My own personal rule for this project is that each nine-patch has to have a significant portion made from scraps — either the five-piece patches or the four-piece ones, but preferably both. This is in part an effort to make sense out of my scrap bag, a small portion of which is seen here in all its horrible horribleness:
...and also an exercise in using the tone-on-tone prints I now find excruciatingly boring, but which now comprise the majority of my stash. Unless I figure out a way to be comfortable mixing them with the splashier prints I now favor, I'll have a lot of fabric that I simply don't use. A lot.
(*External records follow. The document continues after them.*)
(* ===== verification/VMManager.v ===== *)
(** The VM lifecycle manager: internal/shim/lifecycle/vm.go, with the
    constructor it calls, [NewInstance] of internal/host/vm/qemu/instance.go.

    The manager holds a [vm.Instance], a Go interface: nil, or a dynamic value,
    which may itself be a nil [*qemu.Instance].  The file system, the environment
    and the clock are arguments. *)
From S2P Require Import Prelude GoStrings.

(** ** Interface values *)

(** [vm.Instance]: the nil interface, or a [*qemu.Instance] that may be nil. *)
Inductive iface := INil | IPtr (p : option nat).

#[export] Instance iface_eq_dec : EqDecision iface.
Proof. solve_decision. Defined.

Definition not_nil (i : iface) : bool := match i with INil => false | IPtr _ => true end.

(** [NewInstance]: the binary lookup, the state directory, and [newInstance],
    whose [*Instance] result is converted to the interface whatever its error. *)
Definition NewInstance (findQemu mkdir : option error) (newInstance : res nat)
    : iface * option error :=
  match findQemu with
  | Some e => (INil, Some e)
  | None =>
      match mkdir with
      | Some e => (INil, Some (wrap "failed to create state directory" e))
      | None =>
          match newInstance with
          | Ok p => (IPtr (Some p), None)
          | Err e => (IPtr None, Some e)
          end
      end
  end.

(** ** The manager *)

Record Manager := mkManager { m_instance : iface }.

Definition NewManager : Manager := mkManager INil.

(** What [CreateVM] reads from outside: SPINBOX_VM_STATE_DIR, the request's
    namespace, [os.MkdirAll] and the constructor. *)
Record vmEnv := mkVMEnv {
  ve_stateRoot : string;
  ve_namespace : option string;
  ve_mkdir : option error;
  ve_findQemu : option error;
  ve_instMkdir : option error;
  ve_newInstance : res nat
}.

Definition vmStateDir (root : string) (ns : option string) (containerID bundlePath : string)
    : string :=
  if decide (root = "") then path_Join [bundlePath; "vm"]
  else
    let namespace := match ns with
                     | Some n => if decide (n = "") then "default" else n
                     | None => "default" end in
    path_Join [root; namespace; containerID].

Definition CreateVM (containerID bundlePath : string) (env : vmEnv) (m : Manager)
    : res iface * Manager :=
  if not_nil (m_instance m) then
    (Err (mkError ErrAlreadyExists "vm already exists; shim requires one VM per container: already exists"), m)
  else
    let vmState := vmStateDir (ve_stateRoot env) (ve_namespace env) containerID bundlePath in
    match ve_mkdir env with
    | Some e => (Err (wrap ("failed to create vm state directory " +:+ fmt_q vmState) e), m)
    | None =>
        let '(inst, err) := NewInstance (ve_findQemu env) (ve_instMkdir env) (ve_newInstance env) in
        let m' := mkManager inst in
        match err with
        | Some e => (Err e, m')
        | None => (Ok inst, m')
        end
    end.

Definition vm_not_created : error :=
  mkError ErrFailedPrecondition "vm not created: failed precondition".

Definition Instance_ (m : Manager) : res iface :=
  if not_nil (m_instance m) then Ok (m_instance m) else Err vm_not_created.

(** [Client] and [DialClient]: the instance's own answer, or the precondition
    error; a method call on a nil [*qemu.Instance] dereferences it. *)
Definition Client (answer : res nat) (m : Manager) : out (res nat) :=
  match m_instance m with
  | INil => Val (Err vm_not_created)
  | IPtr None => Panic "invalid memory address or nil pointer dereference"
  | IPtr (Some _) => Val answer
  end.

Definition DialClient (answer : res nat) (m : Manager) : out (res nat) := Client answer m.

(** [Shutdown]: forgets the instance, then shuts it down. *)
Definition Shutdown (answer : option error) (m : Manager) : out (option error) * Manager :=
  let m' := mkManager INil in
  match m_instance m with
  | INil => (Val None, m')
  | IPtr None => (Panic "invalid memory address or nil pointer dereference", m')
  | IPtr (Some _) => (Val answer, m')
  end.

(** [SetVMExitCallback] stores the callback in the instance it finds. *)
Definition SetVMExitCallback (m : Manager) : out (option error) :=
  match m_instance m with
  | INil => Val (Some vm_not_created)
  | IPtr None => Panic "invalid memory address or nil pointer dereference"
  | IPtr (Some _) => Val None
  end.

Definition isTransientVsockError (err : option error) : bool :=
  match err with
  | None => false
  | Some e =>
      bool_decide (ekind e = ErrFailedPrecondition) || bool_decide (ekind e = ErrUnavailable)
      || bool_decide (ekind e = Errno ECONNREFUSED) || bool_decide (ekind e = Errno ECONNRESET)
      || bool_decide (ekind e = Errno ENODEV) || bool_decide (ekind e = Errno EPIPE)
      || bool_decide (emsg e = "ttrpc: closed")
  end.

(** *** Dialling with retries *)

(** Durations in nanoseconds. *)
Definition millisecond : Z := 1000000.
Definition vsockRetryInitialBackoff : Z := 20 * millisecond.
Definition vsockRetryMaxBackoff : Z := 500 * millisecond.

Section dial.
(** The [k]-th attempt: its outcome, how long it takes, and by how much the
    following sleep exceeds what was asked. *)
Context (attempt : nat → res nat) (dialTime oversleep : nat → Z).

(** The loop, from attempt [k] at time [now]; [None] when [fuel] attempts were
    not enough.  Also returns the number of attempts made. *)
Fixpoint dial_loop (fuel : nat) (k : nat) (now deadline backoff : Z) : option (res nat * nat) :=
  match fuel with
  | O => None
  | S fuel' =>
      let now1 := (now + dialTime k)%Z in
      match attempt k with
      | Ok vmc => Some (Ok vmc, S k)
      | Err e =>
          if negb (isTransientVsockError (Some e)) then Some (Err e, S k)
          else if (deadline <? now1)%Z then Some (Err e, S k)
          else dial_loop fuel' (S k) (now1 + backoff + oversleep k) deadline
                 (Z.min (backoff * 2) vsockRetryMaxBackoff)
      end
  end.

Definition DialClientWithRetry (fuel : nat) (start maxWait : Z) : option (res nat * nat) :=
  dial_loop fuel 0 start (start + maxWait) vsockRetryInitialBackoff.

(** Attempts that always suffice: one per initial backoff in [maxWait], and
    the two around it. *)
Definition dial_fuel (maxWait : Z) : nat :=
  Z.to_nat (maxWait / vsockRetryInitialBackoff) + 2.

Context (Hdial : ∀ k, (0 ≤ dialTime k)%Z) (Hsleep : ∀ k, (0 ≤ oversleep k)%Z).

Lemma dial_loop_enough fuel : ∀ k now deadline backoff,
  (vsockRetryInitialBackoff ≤ backoff)%Z →
  (deadline < now + Z.of_nat fuel * vsockRetryInitialBackoff)%Z →
  ∃ r n, dial_loop (S fuel) k now deadline backoff = Some (r, n) ∧ (n ≤ k + S fuel)%nat.
Proof.
  induction fuel as [|fuel IH]; intros k now deadline backoff Hb Hd;
    pose proof (Hdial k) as Hdk; pose proof (Hsleep k) as Hsk;
    cbn [dial_loop]; (destruct (attempt k) as [vmc|e]; [eexists _, _; split; [done|lia]|]);
    (destruct (negb _); [eexists _, _; split; [done|lia]|]);
    (destruct (Z.ltb_spec deadline (now + dialTime k)); [eexists _, _; split; [done|lia]|]);
    [lia|].
  destruct (IH (S k) (now + dialTime k + backoff + oversleep k)%Z deadline
              (Z.min (backoff * 2) vsockRetryMaxBackoff)) as (r & n & Hr & Hn);
    [unfold vsockRetryMaxBackoff, vsockRetryInitialBackoff, millisecond in *; lia|lia|].
  exists r, n. split; [exact Hr|lia].
Qed.
End dial.

(** With a dialler and a sleep that only take time, [DialClientWithRetry] returns
    after at most [dial_fuel maxWait] attempts. *)
Theorem DialClientWithRetry_terminates attempt dialTime oversleep start maxWait :
  (∀ k, (0 ≤ dialTime k)%Z) → (∀ k, (0 ≤ oversleep k)%Z) → (0 ≤ maxWait)%Z →
  ∃ r n, DialClientWithRetry attempt dialTime oversleep (dial_fuel maxWait) start maxWait
           = Some (r, n) ∧ (n ≤ dial_fuel maxWait)%nat.
Proof.
  intros Hd Hs Hw. unfold DialClientWithRetry, dial_fuel.
  set (q := (maxWait / vsockRetryInitialBackoff)%Z).
  assert (Hq : (0 ≤ q ∧ maxWait < (q + 1) * vsockRetryInitialBackoff)%Z).
  { unfold q, vsockRetryInitialBackoff, millisecond.
    pose proof (Z.div_mod maxWait (20 * 1000000)). pose proof (Z.mod_pos_bound maxWait (20 * 1000000)).
    split; [apply Z.div_pos; lia|lia]. }
  replace (Z.to_nat q + 2)%nat with (S (Z.to_nat q + 1)) by lia.
  destruct (dial_loop_enough attempt dialTime oversleep Hd Hs (Z.to_nat q + 1) 0 start
              (start + maxWait) vsockRetryInitialBackoff) as (r & n & Hr & Hn);
    [lia|nia|]. eauto.
Qed.

(** ** Sequences of calls *)

Inductive vmCall :=
  | CallCreate (containerID bundlePath : string) (env : vmEnv)
  | CallShutdown (answer : option error).

(** The instances a sequence of calls hands out and the ones it shuts down, in
    order, with the manager it leaves. *)
Fixpoint vm_run (calls : list vmCall) (m : Manager) : list nat * list nat * Manager :=
  match calls with
  | [] => ([], [], m)
  | CallCreate id bundle env :: rest =>
      let '(r, m1) := CreateVM id bundle env m in
      let '(cs, ds, m2) := vm_run rest m1 in
      (match r with Ok (IPtr (Some p)) => p :: cs | _ => cs end, ds, m2)
  | CallShutdown a :: rest =>
      let '(_, m1) := Shutdown a m in
      let '(cs, ds, m2) := vm_run rest m1 in
      (cs, match m_instance m with IPtr (Some p) => p :: ds | _ => ds end, m2)
  end.

Definition live (m : Manager) : list nat :=
  match m_instance m with IPtr (Some p) => [p] | _ => [] end.

Lemma CreateVM_cases id bundle env m :
  (∃ e, CreateVM id bundle env m = (Err e, m))
  ∨ (m_instance m = INil ∧
     ((∃ p, CreateVM id bundle env m = (Ok (IPtr (Some p)), mkManager (IPtr (Some p))))
      ∨ ∃ e i, CreateVM id bundle env m = (Err e, mkManager i) ∧ live (mkManager i) = [])).
Proof.
  unfold CreateVM, NewInstance. destruct (m_instance m) eqn:Hm; simpl; [|left; eauto].
  destruct (ve_mkdir env); [left; eauto|right; split; [done|]].
  destruct (ve_findQemu env); [right; eauto|].
  destruct (ve_instMkdir env); [right; eauto|].
  destruct (ve_newInstance env); [left|right]; eauto.
Qed.

Lemma vm_run_accounts calls m cs ds m' :
  vm_run calls m = (cs, ds, m') → live m ++ cs = ds ++ live m'.
Proof.
  revert m cs ds. induction calls as [|[id bundle env|a] calls IH]; intros m cs ds H; simpl in H.
  - simplify_eq. by rewrite app_nil_r.
  - destruct (CreateVM_cases id bundle env m) as [[e He]|[Hm [[p He]|(e & i & He & Hi)]]];
      rewrite He in H; destruct (vm_run _ _) as [[cs1 ds1] m2] eqn:Hr; simplify_eq;
      apply IH in Hr; [done| |].
    + unfold live at 1. by rewrite Hm.
    + rewrite Hi in Hr. unfold live at 1. by rewrite Hm.
  - destruct (Shutdown a m) as [o m1] eqn:Hs. destruct (vm_run _ _) as [[cs1 ds1] m2] eqn:Hr.
    simplify_eq. apply IH in Hr.
    assert (m1 = mkManager INil) as -> by (unfold Shutdown in Hs; by go_cases).
    simpl in Hr. unfold live at 1. destruct (m_instance m) as [|[p|]]; simpl; by rewrite Hr.
Qed.

(** Every sequence of [CreateVM] and [Shutdown] calls on a new manager: the
    instances handed out are exactly the ones shut down followed by the one the
    manager holds, in order, and it holds at most one. *)
Theorem vm_never_leaked calls cs ds m :
  vm_run calls NewManager = (cs, ds, m) → cs = ds ++ live m ∧ (length (live m) ≤ 1)%nat.
Proof.
  intros H. apply vm_run_accounts in H. split; [exact H|].
  unfold live. destruct (m_instance m) as [|[p|]]; simpl; lia.
Qed.

(** When [newInstance] fails, [CreateVM] reports the error and still stores a
    non-nil interface that holds a nil pointer: the manager then claims to have
    an instance, refuses another [CreateVM], and [Client], [SetVMExitCallback]
    and [Shutdown] dereference the nil pointer. *)
Theorem failed_newInstance_poisons_manager id bundle env e m :
  m = NewManager → ve_mkdir env = None → ve_findQemu env = None → ve_instMkdir env = None →
  ve_newInstance env = Err e →
  ∃ m', CreateVM id bundle env m = (Err e, m')
  ∧ is_ok (Instance_ m') = true
  ∧ (∀ id' b' env', is_ok (CreateVM id' b' env' m').1 = false)
  ∧ (∀ a, ∃ s, Client a m' = Panic s)
  ∧ (∃ s, SetVMExitCallback m' = Panic s)
  ∧ (∀ a, ∃ s, (Shutdown a m').1 = Panic s).
Proof.
  intros -> H1 H2 H3 H4. exists (mkManager (IPtr None)).
  unfold CreateVM, NewInstance. rewrite H1, H2, H3, H4. simpl. repeat split; eauto.
Qed.

(** ** Witnesses *)

Definition env_ok (p : nat) : vmEnv := mkVMEnv "" None None None None (Ok p).

Lemma DialClientWithRetry_terminates_witness :
  ∃ r n, DialClientWithRetry (λ k, if decide (k = 3)%nat then Ok 9%nat
                                    else Err (mkError (Errno ENODEV) "no such device"))
           (λ _, 0%Z) (λ _, 0%Z) (dial_fuel 1000000000) 0 1000000000 = Some (r, n)
         ∧ (n ≤ dial_fuel 1000000000)%nat.
Proof. apply DialClientWithRetry_terminates; [intros; lia|intros; lia|lia]. Defined.

Lemma vm_never_leaked_witness :
  [4; 5]%nat = [4]%nat ++ live (mkManager (IPtr (Some 5%nat))) ∧ (length (live (mkManager (IPtr (Some 5%nat)))) ≤ 1)%nat.
Proof.
  apply (vm_never_leaked [CallCreate "c" "/b" (env_ok 4); CallCreate "c" "/b" (env_ok 6);
                          CallShutdown None; CallCreate "c" "/b" (env_ok 5)]).
  vm_compute. reflexivity.
Defined.

Lemma failed_newInstance_poisons_manager_witness :
  ∃ m', CreateVM "c" "/b" (mkVMEnv "" None None None None (Err (mkError ErrUnknown "cid")) ) NewManager
        = (Err (mkError ErrUnknown "cid"), m') ∧ is_ok (Instance_ m') = true.
Proof.
  destruct (failed_newInstance_poisons_manager "c" "/b"
    (mkVMEnv "" None None None None (Err (mkError ErrUnknown "cid"))) (mkError ErrUnknown "cid") NewManager
    eq_refl eq_refl eq_refl eq_refl eq_refl) as (m' & H1 & H2 & _). eauto.
Defined.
Because I have a lot of scraps of the appropriate size from making this quilt and this one, I'm using them as inspiration. Thanks to those leftover squares and strips, some blocks will be scrappier than others:
Each block should, at a distance, read as one color, mostly, although up close at one position in the block — the four- or the five-piece portions — can be multicolored. Then, if it doesn't end up looking too much like a circus clown ate a rainbow and vomited it into a woodchipper, I'll arrange the blocks in some sort of spectrum progression.
Or, anyway, that is the plan.
Oh, I can't wait to see this quilt top! I can see that your blocks really do read as one colour. I like your plan!
Posted by: Sheridan | June 03, 2009 at 04:01 PM
It's always good to have a plan! I never have one - serendipity! (a plan in itself to cover my lack of skilzzzz)
Posted by: Jill | June 03, 2009 at 04:40 PM
you have a way with words as well as fabric!